(Collected data entries)
--------

Lemma get_answer_run q model num_choices max_tokens answer_file api_dict stream ft rp an
    w r w' :
  get_answer args q model num_choices max_tokens answer_file api_dict stream ft rp an w
  = (r, w') ->
  (exists e reqs,
     r = Raise e /\ files w' = files w
     /\ trace w' = trace w ++ EvGetAnswer q :: reqs
     /\ Forall (fun ev => is_request ev = true) reqs)
  \/ answer_written args q model num_choices answer_file ft rp an w r w'.
Proof.
  unfold get_answer. intros Hrun.
  apply bind_inv in Hrun as [([] & w0 & Hemit & Hrun) | (e & Hemit & _)];
    [|discriminate].
  injection Hemit as <-.
  apply bind_inv in Hrun as [(temperature & w1 & Hres & Hrun) | (e & Hres & ->)]; cycle 1.
  { left. exists e, [].
    pose proof (resolve_temperature_run q ft
                  {| env := env w; files := files w; trace := trace w ++ [EvGetAnswer q] |})
      as [Hw _].
    rewrite Hres in Hw. simpl in Hw. subst w'. simpl. auto. }
  pose proof (resolve_temperature_run q ft
                {| env := env w; files := files w; trace := trace w ++ [EvGetAnswer q] |})
    as [Hw Hindep].
  rewrite Hres in Hw. simpl in Hw. subst w1.
  assert (Htemp : fst (resolve_temperature args q ft w) = Ok temperature).
  { rewrite (Hindep w), Hres. done. }
  clear Hres Hindep.
  set (prefix := if rp then fst (make_random_prefix (env w)) else []).
  apply bind_inv in Hrun as [(prefix' & w2 & Hpre & Hrun) | (e & Hpre & _)]; cycle 1.
  { destruct rp; [|discriminate]. unfold from_env in Hpre.
    destruct (make_random_prefix _); discriminate. }
  assert (Hw2 : prefix' = prefix /\ files w2 = files w
                /\ trace w2 = trace w ++ [EvGetAnswer q]).
  { unfold prefix. destruct rp.
    - unfold from_env in Hpre. simpl in Hpre.
      destruct (make_random_prefix (env w)) as [x e']. by injection Hpre as <- <-.
    - by injection Hpre as <- <-. }
  destruct Hw2 as (-> & Hf2 & Htr2). clear Hpre.
  apply bind_inv in Hrun as [(st & w3 & Hloop & Hrun) | (e & Hloop & ->)]; cycle 1.
  { apply choices_loop_run in Hloop as [Hf (evs & Htr & Hreq & _)].
    left. exists e, evs. split; [done|]. split; [congruence|].
    split; [|done]. rewrite Htr, Htr2, <- app_assoc. done. }
  apply choices_loop_run in Hloop
    as [Hf3 (evs & Htr3 & Hreq & chunks & -> & Hlen & Hall & Hchoices & Htotal & Hmq)].
  simpl in Hchoices, Htotal, Hmq.
  apply bind_inv in Hrun as [(answer_id & w4 & Hid & Hrun) | (e & Hid & _)]; cycle 1.
  { unfold from_env in Hid. destruct (shortuuid_uuid _); discriminate. }
  unfold from_env in Hid. destruct (shortuuid_uuid (env w3)) as [x e4].
  injection Hid as -> <-.
  apply bind_inv in Hrun as [(tstamp & w5 & Htime & Hrun) | (e & Htime & _)]; cycle 1.
  { unfold from_env in Htime. destruct (time_time _); discriminate. }
  unfold from_env in Htime. simpl in Htime. destruct (time_time e4) as [x e5].
  injection Htime as -> <-.
  apply bind_inv in Hrun as [([] & w6 & Hdir & Hrun) | (e & Hdir & ->)]; cycle 1.
  { left. exists e, (concat chunks). unfold os_makedirs in Hdir.
    destruct (os_path_dirname answer_file); [|discriminate].
    injection Hdir as _ <-. simpl. split; [done|]. split; [congruence|].
    split; [|done]. rewrite Htr3, Htr2, <- app_assoc. done. }
  assert (Hdirname : os_path_dirname answer_file <> []).
  { unfold os_makedirs in Hdir. destruct (os_path_dirname answer_file); [discriminate|done]. }
  assert (w6 = {| env := e5; files := files w3; trace := trace w3 |}) as ->.
  { unfold os_makedirs in Hdir. destruct (os_path_dirname answer_file); [discriminate|].
    by injection Hdir as <-. }
  clear Hdir.
  apply bind_inv in Hrun as [([] & w7 & Happ & Hrun) | (e & Happ & _)];
    [|discriminate].
  injection Happ as <-.
  right.
  match type of Hrun with
  | context [AnswerLine ?a] => set (ans := a) in *
  end.
  exists temperature, chunks, ans.
  destruct (as_modified_question st) as [mqv|] eqn:Hst.
  - simpl in Hrun. destruct (last chunks) as [c|] eqn:Hlast; [|discriminate].
    injection Hmq as ->.
    destruct (rp || an) eqn:Hflags.
    + unfold bind, from_env in Hrun. simpl in Hrun.
      destruct (time_time e5) as [tstamp' e6].
      unfold append_line in Hrun. simpl in Hrun. injection Hrun as <- <-.
      eexists [_]. simpl.
      split; [done|]. split; [done|]. split; [done|]. split; [done|]. split; [done|].
      split; [by rewrite Hchoices|]. split; [by rewrite Htotal; lia|]. split; [done|].
      split.
      { rewrite Htr3, Htr2. repeat (rewrite <- app_assoc; simpl). done. }
      split; [done|]. eexists. split; [done|]. simpl.
      split; [by rewrite Hf3, Hf2|].
      repeat split; try done. unfold prefix. by destruct rp.
    + injection Hrun as <- <-. exists []. simpl.
      split; [done|]. split; [done|]. split; [done|]. split; [done|]. split; [done|].
      split; [by rewrite Hchoices|]. split; [by rewrite Htotal; lia|]. split; [done|].
      split.
      { rewrite Htr3, Htr2. repeat (rewrite <- app_assoc; simpl). done. }
      split; [done|]. split; [done|]. by rewrite Hf3, Hf2.
  - simpl in Hrun. injection Hrun as <- <-.
    destruct (last chunks) as [c|] eqn:Hlast; [discriminate|].
    exists []. simpl.
    split; [done|]. split; [done|]. split; [done|]. split; [done|]. split; [done|].
    split; [by rewrite Hchoices|]. split; [by rewrite Htotal; lia|]. split; [done|].
    split.
    { rewrite Htr3, Htr2. repeat (rewrite <- app_assoc; simpl). done. }
    split; [done|]. split; [done|]. by rewrite Hf3, Hf2.
Qed.

(** *** Runs in which every request is answered *)

Section Answered.

Variables (q : Question.t) (model : Model E) (max_tokens : Z)
  (api_dict : option ApiDict.t) (stream : bool).

Hypothesis replies :
  forall conv temperature max_tokens' (w : World E),
    is_ok (fst (call_model model api_dict stream conv temperature max_tokens' w)) = true.

Lemma turn_body_returns temperature rp an prefix j st (w : World E) :
  (j < length (Question.turns q))%nat ->
  is_ok (fst (turn_body q model max_tokens api_dict stream temperature rp an prefix
                j st w)) = true.
Proof.
  intros Hj. unfold turn_body, bind, getitem.
  destruct (lookup_lt_is_Some_2 _ _ Hj) as [t ->]. simpl.
  unfold from_env. destruct (perturb_turn _ _ _ _ _ _) as [[p flag] e1].
  match goal with
  | |- context [call_model ?m ?a ?s ?c ?t ?mt ?w0] =>
      pose proof (replies c t mt w0) as Hr;
      destruct (call_model m a s c t mt w0) as [[[output num_tokens]|e] w1]
  end; [done | discriminate].
Qed.

Lemma turn_loop_returns temperature rp an prefix n a st (w : World E) :
  (a + n <= length (Question.turns q))%nat ->
  is_ok (fst (for_each (seq a n)
                (turn_body q model max_tokens api_dict stream temperature rp an prefix)
                st w)) = true.
Proof.
  revert a st w. induction n as [|n IH]; intros a st w Hn; simpl; [done|].
  unfold bind.
  pose proof (turn_body_returns temperature rp an prefix a st w ltac:(lia)) as Hb.
  destruct (turn_body _ _ _ _ _ _ _ _ _ _ _ _) as [[st1|e] w1]; [|discriminate].
  apply IH. lia.
Qed.

Lemma choices_loop_returns temperature rp an prefix (indices : list Z) st (w : World E) :
  is_ok (fst (for_each indices
                (choice_body q model max_tokens api_dict stream temperature rp an prefix)
                st w)) = true.
Proof.
  revert st w. induction indices as [|i indices IH]; intros st w; simpl; [done|].
  unfold bind at 1. unfold choice_body at 1. unfold bind at 1.
  match goal with
  | |- context [for_each (seq 0 ?n) ?body ?s ?w0] =>
      pose proof (turn_loop_returns temperature rp an prefix n 0 s w0 ltac:(lia)) as Hl;
      destruct (for_each (seq 0 n) body s w0) as [[ts|e] w1]
  end; [|discriminate].
  simpl. apply IH.
Qed.

End Answered.


(** *** Reading a trace *)

Lemma requests_silent (reqs : list Event) (path : text) :
  Forall (fun ev => is_request ev = true) reqs ->
  entered reqs = [] /\ answers_appended path reqs = []
  /\ modifications_appended reqs = [] /\ reorgs reqs = []
  /\ truncations reqs = [].
Proof.
  induction 1 as [|ev reqs Hev _ (IH1 & IH2 & IH3 & IH4 & IH5)]; [done|].
  destruct ev; try discriminate. simpl.
  unfold entered, answers_appended, modifications_appended, reorgs, truncations in *.
  simpl. done.
Qed.

Lemma choice_trace_requests q temperature rp an prefix (chunks : list (list Event)) :
  Forall (choice_trace q temperature rp an prefix) chunks ->
  Forall (fun ev => request_ok ev = true) (concat chunks).
Proof.
  induction 1 as [|c chunks [Hc _] _ IH]; simpl; [constructor|].
  apply Forall_app. split; [|done].
  eapply Forall_impl; [exact Hc|]. by intros ev [? _].
Qed.

Lemma request_ok_is_request (evs : list Event) :
  Forall (fun ev => request_ok ev = true) evs ->
  Forall (fun ev => is_request ev = true) evs.
Proof. intros Hok. eapply Forall_impl; [exact Hok|]. intros [] ?; done. Qed.





Lemma file_append_lookup (fs : Files) (path : text) (l : Line) :
  file_append fs path l !! path = Some (default [] (fs !! path) ++ [l]).
Proof. unfold file_append. apply lookup_insert_eq. Qed.

Lemma file_append_lookup_ne (fs : Files) (path path' : text) (l : Line) :
  path <> path' -> file_append fs path l !! path' = fs !! path'.
Proof. intros Hne. unfold file_append. by apply lookup_insert_ne. Qed.

Lemma entered_app (xs ys : list Event) : entered (xs ++ ys) = entered xs ++ entered ys.
Proof. apply omap_app. Qed.

Lemma answers_appended_app (path : text) (xs ys : list Event) :
  answers_appended path (xs ++ ys)
  = answers_appended path xs ++ answers_appended path ys.
Proof. apply omap_app. Qed.

Lemma modifications_appended_app (xs ys : list Event) :
  modifications_appended (xs ++ ys)
  = modifications_appended xs ++ modifications_appended ys.
Proof. apply omap_app. Qed.

Lemma reorgs_app (xs ys : list Event) : reorgs (xs ++ ys) = reorgs xs ++ reorgs ys.
Proof. apply omap_app. Qed.

Lemma answers_appended_answer (path : text) (a : Answer.t) :
  answers_appended path [EvAppend path (AnswerLine a)] = [a].
Proof.
  unfold answers_appended. simpl. unfold text_eqb.
  by rewrite bool_decide_eq_true_2.
Qed.

Lemma cons_as_app {A} (x : A) (l : list A) : x :: l = [x] ++ l.
Proof. done. Qed.

Lemma requests_app (xs ys : list Event) : requests (xs ++ ys) = requests xs ++ requests ys.
Proof. apply List.filter_app. Qed.

Lemma requests_all (reqs : list Event) :
  Forall (fun ev => is_request ev = true) reqs -> requests reqs = reqs.
Proof.
  induction 1 as [|ev reqs Hev _ IH]; [done|].
  unfold requests in *. simpl. by rewrite Hev, IH.
Qed.

(** The shape of a normal return, read off [answer_written]. *)
Lemma get_answer_ok_run q model num_choices max_tokens answer_file api_dict stream ft rp an
    (w w' : World E) :
  get_answer args q model num_choices max_tokens answer_file api_dict stream ft rp an w
  = (Ok tt, w') ->
  exists temperature chunks c ans tail,
    let prefix := if rp then fst (make_random_prefix (env w)) else [] in
    trace w' = trace w ++ [EvGetAnswer q] ++ concat chunks
                       ++ [EvAppend answer_file (AnswerLine ans)] ++ tail
    /\ fst (resolve_temperature args q ft w) = Ok temperature
    /\ length chunks = Z.to_nat num_choices
    /\ last chunks = Some c
    /\ Forall (choice_trace q temperature rp an prefix) chunks
    /\ if rp || an then
         exists m,
           tail = [EvAppend (questions_file_of answer_file) (ModificationLine m)]
           /\ Modification.original_turns m = Question.turns q
           /\ Modification.modified_turns m = prompts c
           /\ Modification.randomize_prompt_applied m = rp
           /\ Modification.add_noise_applied m = an
           /\ Modification.random_prefix m = prefix
       else tail = [].
Proof.
  intros Hrun.
  apply get_answer_run in Hrun as [(e & reqs & ? & _) | Hw]; [discriminate|].
  destruct Hw as (temperature & chunks & ans & tail & Htemp & Hlen & Hall & _ & _
                  & _ & _ & _ & Htr & Hlast).
  destruct (last chunks) as [c|] eqn:Hl; [|by destruct Hlast].
  destruct Hlast as [_ Hlast].
  exists temperature, chunks, c, ans, tail. simpl.
  split; [done|]. split; [done|].
  split; [rewrite Hlen; unfold range; by rewrite length_map, length_seq|].
  split; [done|]. split; [done|].
  destruct (rp || an).
  - destruct Hlast as (m & -> & _ & _ & _ & ? & ? & ? & ? & ?). exists m. done.
  - by destruct Hlast.
Qed.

--------

**Work task**: If a line in the data contains the string "Hpre", count it, then give the total and nothing else.

**Written response**: 6